## The task
From the entries below, return every line that includes the word "Hall".

## Given information

(** [MmpMapIoBufferFragments] on the fragments [l] of the table, those of
    [Before] ahead of them. *)
Lemma MmpMapIoBufferFragments_run (b : IO_BUFFER)
    (Before l After : list IO_BUFFER_FRAGMENT) (MapFlags : list MAP_FLAG)
    (Calls : MemoryLog) (k : Kernel) :
  Io.Fragment b = Before ++ l ++ After ->
  l <> [] ->
  Z.of_nat (length Before) + Z.of_nat (length l) <= Io.FragmentCount b ->
  Io.FragmentCount b < 2 ^ UINTN_BITS ->
  Forall WholePages l ->
  0 < SizeOfFragments l < 2 ^ UINTN_BITS ->
  0 <= SizeOfFragments Before < 2 ^ UINTN_BITS ->
  SizeOfFragments Before mod MmPageSize = 0 ->
  (flag_set (Io.Flags b) IO_BUFFER_FLAG_PAGE_CACHE_BACKED = true ->
   exists E, Io.PageCacheEntries b = Some E /\
             SizeOfFragments Before + SizeOfFragments l
             <= Z.of_nat (length E) * MmPageSize /\
             Z.of_nat (length E) < 2 ^ UINTN_BITS) ->
  (KSUCCESS (fst (AddressRange k)) = true ->
   KERNEL_VA_START <= snd (AddressRange k) < 2 ^ UINTN_BITS) ->
  let Slots :=
    if flag_set (Io.Flags b) IO_BUFFER_FLAG_PAGE_CACHE_BACKED
    then drop (Z.to_nat (SizeOfFragments Before / MmPageSize))
           (default [] (Io.PageCacheEntries b))
    else [] in
  MmpMapIoBufferFragments b (Z.of_nat (length Before)) (Z.of_nat (length l))
    MapFlags Calls k
  = Some (if KSUCCESS (fst (AddressRange k))
          then mkMapped (fst (AddressRange k))
                 (Io.set_Fragment
                    (Before ++ MappedAt (snd (AddressRange k)) l ++ After) b)
                 (Calls ++ map (pair (S (length (Log k))))
                             (MapPageCalls MapFlags Slots
                                (snd (AddressRange k))
                                (flat_map FragmentPages l)))
          else mkMapped (fst (AddressRange k)) b Calls,
          set_Log (Log k ++ [CallMmpAllocateAddressRange (SizeOfFragments l)
                               MmPageSize]) k).
Proof.
  intros Htable Hne Hcount Hmax Hall Hsize Hbefore Hbal Hcache Hrange Slots.
  pose proof MmPageSize_pos as Hpos. pose proof MmPageShift_range as Hshift.
  pose proof KERNEL_VA_START_range as Hkva.
  assert (Hlen : 0 < Z.of_nat (length l)) by (destruct l; [congruence | cbn; lia]).
  unfold MmpMapIoBufferFragments. cbv zeta.
  destruct (Z.eqb_spec (Z.of_nat (length l)) 0) as [Hz|_]; [lia|].
  unfold bind at 1. unfold ASSERT at 1. cbn [negb].
  rewrite (UINTN_small (Z.of_nat (length Before) + Z.of_nat (length l))) by lia.
  destruct (Z.leb_spec (Z.of_nat (length Before) + Z.of_nat (length l))
              (Io.FragmentCount b)) as [_|Hgt]; [|lia].
  unfold bind at 1. unfold ASSERT at 1.
  replace (Z.to_nat (Z.of_nat (length Before) + Z.of_nat (length l)
                     - Z.of_nat (length Before))) with (length l) by lia.
  assert (Hseg : forall j f, l !! j = Some f ->
            Io.Fragment b !! (Z.to_nat (Z.of_nat (length Before)) + j)%nat
            = Some f).
  { intros j f Hj. rewrite Nat2Z.id, Htable, lookup_app_r by lia.
    replace (length Before + j - length Before)%nat with j by lia.
    apply lookup_app_l_Some. exact Hj. }
  unfold bind at 1.
  rewrite (MmpMapIoBufferFragments_size_run b k l _ 0) by (try exact Hseg; lia).
  rewrite Z.add_0_l, (UINTN_small (SizeOfFragments l)) by lia.
  destruct (Z.eqb_spec (SizeOfFragments l) 0) as [Hz|_]; [lia|].
  unfold bind at 1. unfold ASSERT at 1. cbn [negb].
  assert (Hmul : SizeOfFragments l mod MmPageSize = 0).
  { rewrite <- (FragmentPages_flat_length l Hall). apply Z_mod_mult. }
  assert (Hal : IS_ALIGNED (SizeOfFragments l) MmPageSize = true)
    by (apply IS_ALIGNED_multiple; exact Hmul).
  unfold bind at 1. unfold ASSERT at 1. rewrite Hal.
  unfold bind at 1. unfold MmpAllocateAddressRange at 1.
  set (k1 := set_Log _ k).
  destruct (KSUCCESS (fst (AddressRange k))) eqn:Hok; cbn [negb];
    [|reflexivity].
  specialize (Hrange eq_refl).
  unfold bind at 1. unfold ASSERT at 1.
  destruct (Z.leb_spec KERNEL_VA_START (snd (AddressRange k))) as [_|Hlt];
    [|lia].
  assert (Hlog : length (Log k1) = S (length (Log k)))
    by (unfold k1; cbn; rewrite length_app; cbn; lia).
  unfold bind at 1.
  destruct (flag_set (Io.Flags b) IO_BUFFER_FLAG_PAGE_CACHE_BACKED) eqn:Hcb.
  - destruct (Hcache eq_refl) as (E & HE & Hslots & HlenE).
    rewrite HE. unfold bind at 1. unfold ASSERT at 1.
    rewrite bool_decide_eq_true_2 by (eexists; reflexivity).
    unfold bind at 1.
    assert (Hb0 : Io.Fragment b = [] ++ Before ++ (l ++ After))
      by (rewrite Htable; reflexivity).
    assert (Hseg0 : forall j f, Before !! j = Some f ->
              Io.Fragment b !! (Z.to_nat 0 + j)%nat = Some f).
    { intros j f Hj. rewrite Htable. cbn. apply lookup_app_l_Some. exact Hj. }
    replace (Z.to_nat (Z.of_nat (length Before))) with (length Before) by lia.
    rewrite (MmpMapIoBufferFragments_size_run b k1 Before 0 0)
      by (try exact Hseg0; lia).
    rewrite Z.add_0_l, (UINTN_small (SizeOfFragments Before)) by lia.
    assert (Hal0 : IS_ALIGNED (SizeOfFragments Before) MmPageSize = true)
      by (apply IS_ALIGNED_multiple; exact Hbal).
    unfold bind at 1. unfold ASSERT at 1. rewrite Hal0.
    unfold ret at 1. cbn [fst snd].
    rewrite Z.shiftr_div_pow2 by lia. fold MmPageSize.
    assert (Hq : 0 <= SizeOfFragments Before / MmPageSize)
      by (apply Z.div_pos; lia).
    unfold bind at 1.
    rewrite (MmpMapIoBufferFragments_map_run MapFlags (Some E) k1 l b Before
               After _ _ Calls Htable); [| lia | lia | exact Hall | exact Hq |].
    + unfold ret. rewrite Hlog. unfold Slots. rewrite HE. cbn [fst snd default].
      reflexivity.
    + intros E' [= <-]. split; [|exact HlenE].
      pose proof (FragmentPages_flat_length l Hall) as Hpages.
      pose proof (Z.div_mod (SizeOfFragments Before) MmPageSize). nia.
  - unfold ret at 1. cbn [fst snd]. unfold bind at 1.
    rewrite (MmpMapIoBufferFragments_map_run MapFlags None k1 l b Before
               After _ _ Calls Htable);
      [| lia | lia | exact Hall | lia | discriminate].
    unfold ret. rewrite Hlog. reflexivity.
Qed.
Lemma sample_locations_sorted (lo : Qc) (rs : list (mcable * (Qc * Qc))) (l : list Qc) :
  fp.rounding rnd -> chain lo rs -> ls.head_positive rs ->
  StronglySorted Qcle l -> forallb (located rs) l = true ->
  StronglySorted mloc_le (map (sample_location rs) l).
Proof.
  intros R Hch Hhead. induction 1 as [| e t Hs IH Hall]; intros Hloc; simpl.
  - constructor.
  - simpl in Hloc. apply andb_true_iff in Hloc. destruct Hloc as [He Ht].
    constructor; [apply IH; exact Ht |].
    apply Forall_forall. intros x Hx. apply in_map_iff in Hx.
    destruct Hx as [e' [<- He']].
    rewrite forallb_forall in Ht. specialize (Ht e' He').
    rewrite Forall_forall in Hall. specialize (Hall e' He').
    unfold located in He, Ht. unfold ls.sample_location.
    destruct (locate e rs) as [[c r] |] eqn:L; [| discriminate].
    destruct (locate e' rs) as [[c' r'] |] eqn:L'; [| discriminate].
    eapply (locate_monotone R Hch); [right; exact Hhead | eassumption ..].
Qed.

Lemma uniform_split (seed : N) (left m right : nat) :
  left <= m -> m < right ->
  util.uniform draw seed left right
  = util.uniform draw seed left m ++ util.uniform draw seed (m + 1) right.
Proof.
  intros H1 H2. unfold util.uniform. rewrite <- map_app. f_equal.
  replace (S right - left) with ((S m - left) + (S right - (m + 1))) by lia.
  rewrite seq_app. f_equal. f_equal. lia.
Qed.

Lemma thingify_uniform_sorted_search (reg : region) (left right : nat) (seed : N)
    (pr : mprovider) :
  thingify (uniform_ reg left right seed) pr
  = (cables <- mp_region pr reg ;;
     match cables with
     | [] => Raise out_of_range
     | _ :: _ =>
         traverse (sample_point (cable_ranges (mp_embedding pr) cables))
           (util.sort_values (scaled_draws (mp_embedding pr) cables seed left right))
     end).
Proof.
  simpl. unfold thingify_uniform.
  destruct (mp_region pr reg) as [cables | e]; simpl; [| reflexivity].
  destruct cables as [| c t]; [reflexivity |].
  simpl util.make_partition. cbv iota.
  rewrite place_samples_traverse by apply sort_values_sorted.
  reflexivity.
Qed.

(** C2.  [uniform] can be drawn in parts.  For [left <= m < right], over a
    region whose cables are ordered and not reversed and have lengths that
    are positive doubles, resolving the draws [left..right] gives what
    resolving [left..m] and [m+1..right] separately, concatenating and
    sorting gives, errors included: every draw index yields the same sample
    in whichever range it is drawn.  A resolved list has one point per draw
    index and is sorted, and the result depends on the generator through the
    samples of the indices [left..right] at this seed alone. *)
Theorem uniform_partitionable (reg : region) (left m right : nat) (seed : N)
    (pr : mprovider) :
  fp.rounding rnd ->
  left <= m -> m < right ->
  (forall cables, mp_region pr reg = Ok cables ->
                  extent_invariant (mp_embedding pr) cables) ->
  thingify (uniform_ reg left right seed) pr
  = (l1 <- thingify (uniform_ reg left m seed) pr ;;
     l2 <- thingify (uniform_ reg (m + 1) right seed) pr ;;
     Ok (util.sort (l1 ++ l2))) /\
  (forall L, thingify (uniform_ reg left right seed) pr = Ok L ->
             List.length L = right - left + 1 /\ StronglySorted mloc_le L) /\
  (forall draw' : N -> nat -> Qc,
     (forall i, left <= i <= right -> draw' seed i = draw seed i) ->
     ls.thingify components draw' rnd (uniform_ reg left right seed) pr
     = thingify (uniform_ reg left right seed) pr).
Proof.
  intros R Hlm Hmr Hinv.
  assert (forall draw' : N -> nat -> Qc,
            (forall i, left <= i <= right -> draw' seed i = draw seed i) ->
            ls.thingify components draw' rnd (uniform_ reg left right seed) pr
            = thingify (uniform_ reg left right seed) pr) as Hdet.
  { intros draw' Hd. simpl. unfold thingify_uniform, util.uniform.
    rewrite (map_ext_in (draw' seed) (draw seed)); [reflexivity |].
    intros i Hi. apply in_seq in Hi. apply Hd. lia. }
  cut ((thingify (uniform_ reg left right seed) pr
        = (l1 <- thingify (uniform_ reg left m seed) pr ;;
           l2 <- thingify (uniform_ reg (m + 1) right seed) pr ;;
           Ok (util.sort (l1 ++ l2)))) /\
       (forall L, thingify (uniform_ reg left right seed) pr = Ok L ->
                  List.length L = right - left + 1 /\ StronglySorted mloc_le L)).
  { intros [H1 H2]. split; [exact H1 |]. split; [exact H2 | exact Hdet]. }
  clear Hdet.
  rewrite !thingify_uniform_sorted_search.
  destruct (mp_region pr reg) as [cables | err] eqn:Hreg; simpl.
  2:{ split; [reflexivity | discriminate]. }
  destruct cables as [| c0 t0] eqn:Ecables; [split; [reflexivity | discriminate] |].
  rewrite <- Ecables in *. clear Ecables c0 t0.
  specialize (Hinv cables eq_refl).
  set (em := mp_embedding pr) in *.
  set (rs := cable_ranges em cables).
  assert (chain 0%Qc rs) as Hch by (apply cables_chain; [exact R | exact Hinv | apply R]).
  assert (ls.head_positive rs) as Hhead by (apply cable_ranges_head_positive; exact Hinv).
  rewrite !(traverse_sample_point _ R Hch Hhead).
  assert (scaled_draws em cables seed left right
          = scaled_draws em cables seed left m ++ scaled_draws em cables seed (m + 1) right)
    as Esplit.
  { unfold ls.scaled_draws. rewrite (uniform_split seed Hlm Hmr). apply map_app. }
  set (es := scaled_draws em cables seed left right) in *.
  set (es1 := scaled_draws em cables seed left m) in *.
  set (es2 := scaled_draws em cables seed (m + 1) right) in *.
  rewrite <- (forallb_permutation (located rs) (sort_values_permutation es)).
  rewrite <- (forallb_permutation (located rs) (sort_values_permutation es1)).
  rewrite <- (forallb_permutation (located rs) (sort_values_permutation es2)).
  split.
  - rewrite Esplit, forallb_app.
    destruct (forallb (located rs) es1) eqn:F1; simpl; [| reflexivity].
    destruct (forallb (located rs) es2) eqn:F2; simpl; [| reflexivity].
    f_equal. apply (sorted_permutation_unique mloc_le_antisym).
    + apply (sample_locations_sorted R Hch Hhead); [apply sort_values_sorted |].
      rewrite <- (forallb_permutation (located rs) (sort_values_permutation _)).
      rewrite forallb_app, F1, F2. reflexivity.
    + apply sort_sorted.
    + eapply Permutation_trans; [| apply sort_permutation].
      rewrite <- map_app. apply Permutation_map.
      eapply Permutation_trans;
        [apply Permutation_sym, sort_values_permutation |].
      apply Permutation_app; apply sort_values_permutation.
  - intros L HL. destruct (forallb (located rs) es) eqn:F; [| discriminate].
    injection HL as <-. split.
    + rewrite length_map.
      rewrite <- (Permutation_length (sort_values_permutation es)).
      unfold es, ls.scaled_draws, util.uniform. rewrite !length_map, length_seq. lia.
    + apply (sample_locations_sorted R Hch Hhead); [apply sort_values_sorted |].
      rewrite <- (forallb_permutation (located rs) (sort_values_permutation _)).
      exact F.
Qed.

Lemma lower_bound_finds_first (cables : mcable_list) (l : mlocation) :
  StronglySorted mloc_le (map dist_loc cables) ->
  nth_error cables (lower_bound (map dist_loc cables) l) = first_cable_reaching cables l.
Proof.
  intros Hs. symmetry. unfold first_cable_reaching.
  destruct (lower_bound_spec l Hs) as [Hlo Hhi].
  apply find_at_boundary.
  - intros i c Hi Hc. apply negb_false_iff.
    apply (Hlo i); [exact Hi |]. rewrite nth_error_map, Hc. reflexivity.
  - intros c Hc. apply negb_true_iff.
    apply (Hhi (lower_bound (map dist_loc cables) l)); [lia |].
    rewrite nth_error_map, Hc. reflexivity.
Qed.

## Task result
  intros Htable Hne Hcount Hmax Hall Hsize Hbefore Hbal Hcache Hrange Slots.
  { rewrite <- (FragmentPages_flat_length l Hall). apply Z_mod_mult. }
               After _ _ Calls Htable); [| lia | lia | exact Hall | exact Hq |].
      pose proof (FragmentPages_flat_length l Hall) as Hpages.
      [| lia | lia | exact Hall | lia | discriminate].
  intros R Hch Hhead. induction 1 as [| e t Hs IH Hall]; intros Hloc; simpl.
    rewrite Forall_forall in Hall. specialize (Hall e' He').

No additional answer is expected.